I’ve read my fair share of post-apocalyptic novels: Alas, Babylon; One Second After; The Passage. Apparently, I have a bit of a dark curiosity for what will happen in the days, weeks, months, and years after all hell breaks loose. So when The Dog Stars (Knopf, 2012) landed on my desk eight weeks ago, it was a natural fit for my nightstand. That the novel was written by Peter Heller, a Coloradan (and former 5280 freelancer), about post-doomsday Colorado made me start reading it that very night.

As a fellow writer, the first thing I noticed about the book was Heller’s unusual use of punctuation and his main character’s stream-of-consciousness way of speaking, both of which tripped me up for the first 10 to 15 pages. Soon after, though, my brain settled into Heller’s rhythm—and my mind began to latch onto a guy named Hig and his dog, Jasper.
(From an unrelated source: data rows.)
(* ===== verification/Discovery.v ===== *)
(** * internal/apiserver: discovery documents and API groups

    filter.go hides the parent resources, which exist only for their
    subresources, from the list of resources a group version serves: the route
    of the generic server is replaced by one that asks the original handler
    once, filters its answer and keeps it.  apiserver.go collects the group
    versions into groups and the paths that need no authorization. *)

From Stdlib Require Import Ascii ZArith Lia.
From stdpp Require Import prelude strings gmap.
From S2P Require Import Prelude GoStrings Parameters.

Record APIResource : Type := mkResource { AR_Name : string; AR_Other : string }.
#[export] Instance APIResource_eq_dec : EqDecision APIResource.
Proof. solve_decision. Defined.

Record GroupVersion : Type := mkGV { GV_Group : string; GV_Version : string }.
#[export] Instance GroupVersion_eq_dec : EqDecision GroupVersion.
Proof. solve_decision. Defined.

(** [gv.String()]. *)
Definition gv_string (gv : GroupVersion) : string :=
  if (GV_Group gv =? EmptyString)%string then GV_Version gv else GV_Group gv +:+ "/" +:+ GV_Version gv.

Definition APIGroupPrefix : string := "/apis".

(** ** filter.go: parent resources *)

(** The part of a resource's name before its first slash, if it has one. *)
Definition parent (resource : string) : option string :=
  if Contains resource "/" then fst <$> Cut resource "/" else None.

Definition getParentResourceNames `{MapOrder} {A} (resourcesStorage : gmap string A) : list string :=
  let parents : gmap string unit :=
    foldl (λ m kv, match parent kv.1 with Some p => <[p := tt]> m | None => m end) ∅ (range_map resourcesStorage) in
  (range_map parents).*1.

(** ** filter.go: the filtering lister *)

(** [type filteringAPIResourceLister struct]: the mutable part, and what stays
    the same ([orig n] is the answer of the original handler when it is asked
    for the [n]-th time). *)
Record lister : Type := mkLister {
  cached : bool;
  cachedList : list APIResource;
  asked : nat;
}.
Definition new_lister : lister := mkLister false [] 0.

Section lister.
Context (orig : nat → res error (list APIResource)) (resourcesToHide : list string).

(** The loop of [filter]. *)
Definition hide (unfiltered : list APIResource) : list APIResource :=
  filter (λ r, AR_Name r ∉ resourcesToHide) unfiltered.

(** [f.get]: the decoded answer of the original handler. *)
Definition get_resources (f : lister) : res error (list APIResource) * lister :=
  (orig (asked f), mkLister (cached f) (cachedList f) (S (asked f))).

Definition filter_resources (f : lister) (unfiltered : list APIResource) : list APIResource * lister :=
  let filtered := hide unfiltered in (filtered, mkLister true filtered (asked f)).

Definition ListAPIResources (f : lister) : res unit (list APIResource * lister) :=
  if cached f then Ok (cachedList f, f)
  else
    let '(r, f') := get_resources f in
    match r with
    | Err _ => Ok (cachedList f', mkLister true (cachedList f') (asked f'))
    | Panic w => Panic w
    | Ok resources => Ok (filter_resources f' resources)
    end.

(** The answers of [n] calls, one after the other. *)
Fixpoint serve (n : nat) (f : lister) : res unit (list (list APIResource) * lister) :=
  match n with
  | 0 => Ok ([], f)
  | S n' =>
      '(l, f') ← ListAPIResources f;
      '(ls, f'') ← serve n' f';
      Ok (l :: ls, f'')
  end.
End lister.

(** ** filter.go: concurrent requests

    The server handles requests in parallel and the lister has no lock: every
    request is a thread that reads and writes the two fields one at a time (a
    field is read and written as a whole here).  *)

Inductive thread : Type :=
| TStart                                  (* before [if f.cached] *)
| TReturnCached                           (* before [return f.cachedList] *)
| TGet                                    (* before [f.get()] *)
| TFailed                                 (* after an error: before [f.cached = true] *)
| TStore (filtered : list APIResource)    (* before [f.cachedList = filtered] *)
| TMark (filtered : list APIResource)     (* before [f.cached = true] *)
| TDone (answer : list APIResource).

Record shared : Type := mkShared {
  sh_cached : bool;
  sh_list : list APIResource;
  threads : list thread;
}.

(** One step of thread [i]; [ok] tells which answers the original handler may
    give. *)
Inductive step (ok : res error (list APIResource) → Prop) (resourcesToHide : list string) : shared → shared → Prop :=
| step_cached s i : threads s !! i = Some TStart → sh_cached s = true →
    step ok resourcesToHide s (mkShared (sh_cached s) (sh_list s) (<[i := TReturnCached]> (threads s)))
| step_miss s i : threads s !! i = Some TStart → sh_cached s = false →
    step ok resourcesToHide s (mkShared (sh_cached s) (sh_list s) (<[i := TGet]> (threads s)))
| step_return s i : threads s !! i = Some TReturnCached →
    step ok resourcesToHide s (mkShared (sh_cached s) (sh_list s) (<[i := TDone (sh_list s)]> (threads s)))
| step_get s i l : threads s !! i = Some TGet → ok (Ok l) →
    step ok resourcesToHide s (mkShared (sh_cached s) (sh_list s) (<[i := TStore (hide resourcesToHide l)]> (threads s)))
| step_get_error s i e : threads s !! i = Some TGet → ok (Err e) →
    step ok resourcesToHide s (mkShared (sh_cached s) (sh_list s) (<[i := TFailed]> (threads s)))
| step_failed s i : threads s !! i = Some TFailed →
    step ok resourcesToHide s (mkShared true (sh_list s) (<[i := TReturnCached]> (threads s)))
| step_store s i l : threads s !! i = Some (TStore l) →
    step ok resourcesToHide s (mkShared (sh_cached s) l (<[i := TMark l]> (threads s)))
| step_mark s i l : threads s !! i = Some (TMark l) →
    step ok resourcesToHide s (mkShared true (sh_list s) (<[i := TDone l]> (threads s)))
| step_request s :
    step ok resourcesToHide s (mkShared (sh_cached s) (sh_list s) (threads s ++ [TStart])).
The Dog Stars is set along Colorado’s Front Range, somewhere near Longmont. A flu epidemic—and a subsequent blood disorder—has killed nearly everyone, including Hig’s wife. A pilot by training, Hig finds safety from disease and the resulting civil discord in a deserted country airport. His only company beyond Jasper is a gung-ho militant named Bangley, who serves as their uncompassionate—and deadly—protector. Hig, Bangley, and Jasper live in relatively undisturbed isolation and, for a post-apocalyptic era, they do pretty well.

The novel begins nearly a decade after the flu has passed, which means, unlike other books of its genre, that The Dog Stars avoids the grisly details. In more than a few areas, though, the story sidesteps some seemingly pertinent details, too. Heller underplays information about why and how Hig and Bangley—and a host of other characters—either avoided the killer illness or survived it. He either purposefully excludes exactly what the flu was and where it came from—or he just didn’t think readers would want to know. Heller also doesn’t fully explain why the climate has changed to take with it the world’s animals—tigers, elephants, apes, cheetahs, pelicans, whales—as well as Hig’s beloved Colorado stream trout. Is it somehow related to the epidemic? Is it just another run of bad luck? It’s hard to tell.

These mildly distracting omissions are just that: minor. They only briefly break the reader’s concentration, which is otherwise trained on what is a gentler, kinder end-of-days novel that explores themes of friendship, dependency, hope, and, maybe most important, finding a reason to live when death seems like the easier option.

The Dog Stars isn’t the most realistic-seeming novel of its kind—One Second After is a terrifying read if you’re looking for that. And it probably won’t garner accolades like Alas, Babylon. But it’s a sweet story—it’ll alternatively make you smile and cry—that Coloradans in particular will likely enjoy.